A couple of minor notes
L. 29: “pre-training on such models” -> “pre-training of such models”
L. 32: What is the “model experimental systems approach”?
L. 69: Space before citations missing.
L. 96: Is just the support of the probability distribution?
L. 99: Is a stochastic function?
L. 117-118: Isn’t in the concept space, i.e. it should match , not ?
Figure 2: Why do the two trajectories for 01 and 10 illustrate concept memorization? I would have thought that this was illustrated by the trajectories for 11 that end up near 01.
L. 247: What does it mean to mask the token? Set it to zero?
局限性
As the authors acknowledge, they focus on toy synthetic data here. Furthermore, their analysis is largely empirical in nature, leaving unclear the exact reasons why the models generalize or don't generalize. I think the authors have adequately communicated the limitations of their work overall.
Dear reviewer G81k,
We thank the reviewer for their very detailed feedback. We are happy you found our findings in 4.4 “surprising and notable”, just the way we felt, and 5. and 4.2 “helpful” and “useful”. In response to your comments and concerns, we have added:
(i) A clear definition and clarification of ``Capability” in Sec. 3.
(ii) A demonstration that turns in concept space corresponds to emergence of capabilities, yielding Fig. R5 b,c
(iii) A substantially more thorough related work section.
(iv) A better quantification of uncertainties, yielding Fig. R4 and R5
-
1. Clarification of Capability in 4.1-4.3 vs 4.4: The model’s capability is only discussed in 4.4. We do not mention capability in 4.1~4.3 as we are simply probing its behavior/execution of the task. Nevertheless, we now see that this can be confusing so we clearly defined capability and made this distinction in Sec. 3.
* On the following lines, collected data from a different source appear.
(** Defines the member [k] of an object under construction. *)
Definition define_member {A : Type} (k : string) (v : A) (ms : list (string * A))
  : list (string * A) :=
  if has_key k ms then replace_member k v ms
  else
    match array_index k with
    | Some i => insert_index i k v ms
    | None => (ms ++ [(k, v)])%list
    end.

(** Property read [v[k]] on a parsed value: the member of that name (the
    last one, should a list hold several); anything but an object has no
    members. *)
Fixpoint lookup_last (k : string) (ms : list (string * JSON)) : option JSON :=
  match ms with
  | [] => None
  | (k', v) :: rest =>
      match lookup_last k rest with
      | Some v' => Some v'
      | None => if String.eqb k k' then Some v else None
      end
  end.

Definition get (k : string) (v : JSON) : option JSON :=
  match v with
  | JObject ms => lookup_last k ms
  | _ => None
  end.

(** *** Lexical helpers *)

Definition code (c : ascii) : N := N_of_ascii c.

(** The double quote, character 34. *)
Definition dquote : ascii := "034"%char.

Definition is_ws (c : ascii) : bool :=
  let n := code c in
  ((n =? 32) || (n =? 9) || (n =? 10) || (n =? 13))%N.

Fixpoint skip_ws (cs : list ascii) : list ascii :=
  match cs with
  | c :: rest => if is_ws c then skip_ws rest else cs
  | [] => []
  end.

Definition digit_of (c : ascii) : option Z :=
  let n := code c in
  if ((48 <=? n) && (n <=? 57))%N then Some (Z.of_N n - 48)%Z else None.

(** The longest run of decimal digits at the head of the input. *)
Fixpoint span_digits (cs : list ascii) : list Z * list ascii :=
  match cs with
  | c :: rest =>
      match digit_of c with
      | Some d => let (ds, r) := span_digits rest in (d :: ds, r)
      | None => ([], cs)
      end
  | [] => ([], [])
  end.

Definition Z_of_digits (ds : list Z) : Z :=
  fold_left (fun acc d => (10 * acc + d)%Z) ds 0%Z.

(** number = [ "-" ] int [ "." 1*DIGIT ] [ ("e" / "E") [ "-" / "+" ] 1*DIGIT ]
    with int = "0" / (DIGIT1-9 *DIGIT). *)
Definition parse_int (cs : list ascii) : option (list Z * list ascii) :=
  match cs with
  | c :: rest =>
      match digit_of c with
      | Some 0%Z => Some ([0%Z], rest)
      | Some _ => Some (span_digits cs)
      | None => None
      end
  | [] => None
  end.

Definition parse_frac (cs : list ascii) : option (list Z * list ascii) :=
  match cs with
  | "."%char :: rest =>
      match span_digits rest with
      | ([], _) => None
      | (ds, r) => Some (ds, r)
      end
  | _ => Some ([], cs)
  end.

Definition parse_exp_digits (neg : bool) (cs : list ascii) : option (Z * list ascii) :=
  match span_digits cs with
  | ([], _) => None
  | (ds, r) => Some (if neg then (- Z_of_digits ds)%Z else Z_of_digits ds, r)
  end.

Definition parse_exp (cs : list ascii) : option (Z * list ascii) :=
  match cs with
  | c :: rest =>
      if (Ascii.eqb c "e" || Ascii.eqb c "E")%char then
        match rest with
        | "-"%char :: r => parse_exp_digits true r
        | "+"%char :: r => parse_exp_digits false r
        | _ => parse_exp_digits false rest
        end
      else Some (0%Z, cs)
  | [] => Some (0%Z, [])
  end.

Definition parse_number (cs : list ascii) : option (Number * list ascii) :=
  let (neg, cs1) :=
    match cs with
    | "-"%char :: r => (true, r)
    | _ => (false, cs)
    end in
  match parse_int cs1 with
  | None => None
  | Some (ints, cs2) =>
      match parse_frac cs2 with
      | None => None
      | Some (fracs, cs3) =>
          match parse_exp cs3 with
          | None => None
          | Some (e, cs4) =>
              let m := Z_of_digits (ints ++ fracs) in
              Some (round_to_double neg m (e - Z.of_nat (length fracs)), cs4)
          end
      end
  end.

(** *** String literals *)

(** A decoded piece of a string literal: a byte of the source text, or the
    UTF-16 code unit written by a [\uXXXX] escape. *)
Inductive SItem : Set :=
| SByte (a : ascii)
| SUnit (u : N).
Your comment also suggested that the relationship between concept space and capability should be strengthened. We have now added Fig. R5 b,c, which respectively demonstrates that 1) sudden turns in concept space does correspond to emergence of capability to compositionally generalize (CG) and 2) this correspondence is robust across different concept signal levels. We hope this clarifies the relation of section 4.1~4.3(concept space) and 4.4(hidden emergence). -
2. Motivation of the phenomenological model was to postulate concept learning dynamics hypothesis: Eq. (1) is a phenomenological model designed to qualitatively reproduce learning dynamics, requiring different values of c1 and c2 to specify the model generalization point. The initial tendency towards the correlated training point is a result of the sigmoidal function definition, illustrating how different concepts evolve over time. Although the model is not derived from a specific learning process, it introduces the idea of defining "concept variables" and describing their evolution with differential equations. We are currently working on a theoretical follow-up to rigorously derive this equation and further substantiate our hypothesis.
-
3. A more thorough related work section: Thank you for the feedback! We have significantly expanded the related work section now, including discussion of prior work on CG, concept learning, use of interpretability tools to understand learning dynamics, and distinction between capabilities and behaviors. Related to CG, we briefly note that prior work has primarily focused on impossibility results, i.e., showing whether neural networks can express compositional solutions (e.g. [1]). To our knowledge, there is only one work focusing on learning dynamics of CG in a generative model [2], and does not include any intervention experiments or underspecified setups. Underspecification's influence on CG has been partially explored by a few papers on disentangled representation learning [3], but again these papers focus on possibility results and not learning dynamics---the target of our study. A position paper by Hutchinson et al. [4] mentions challenges in CG due to underspecification, but has a different goal compared to our work.
-
4. Errors quantified and visualized: Please see Fig. R4,5 for different quantification of errors. In R4, we show that the std. of behavior across seeds is high while it remains very low for probes of capability. In R5a, we visualized the standard error of mean on trajectories in Fig. 2c.
-
5. Clarifications: The intervention methods are more meant to investigate the model's internal capabilities and show that they emerge consistently before behavior. Although they do improve compositional generalization, that is more of a by product rather than a practical method we introduce.
Questions:
- 1, 2, 4: We hope the replies above address these questions.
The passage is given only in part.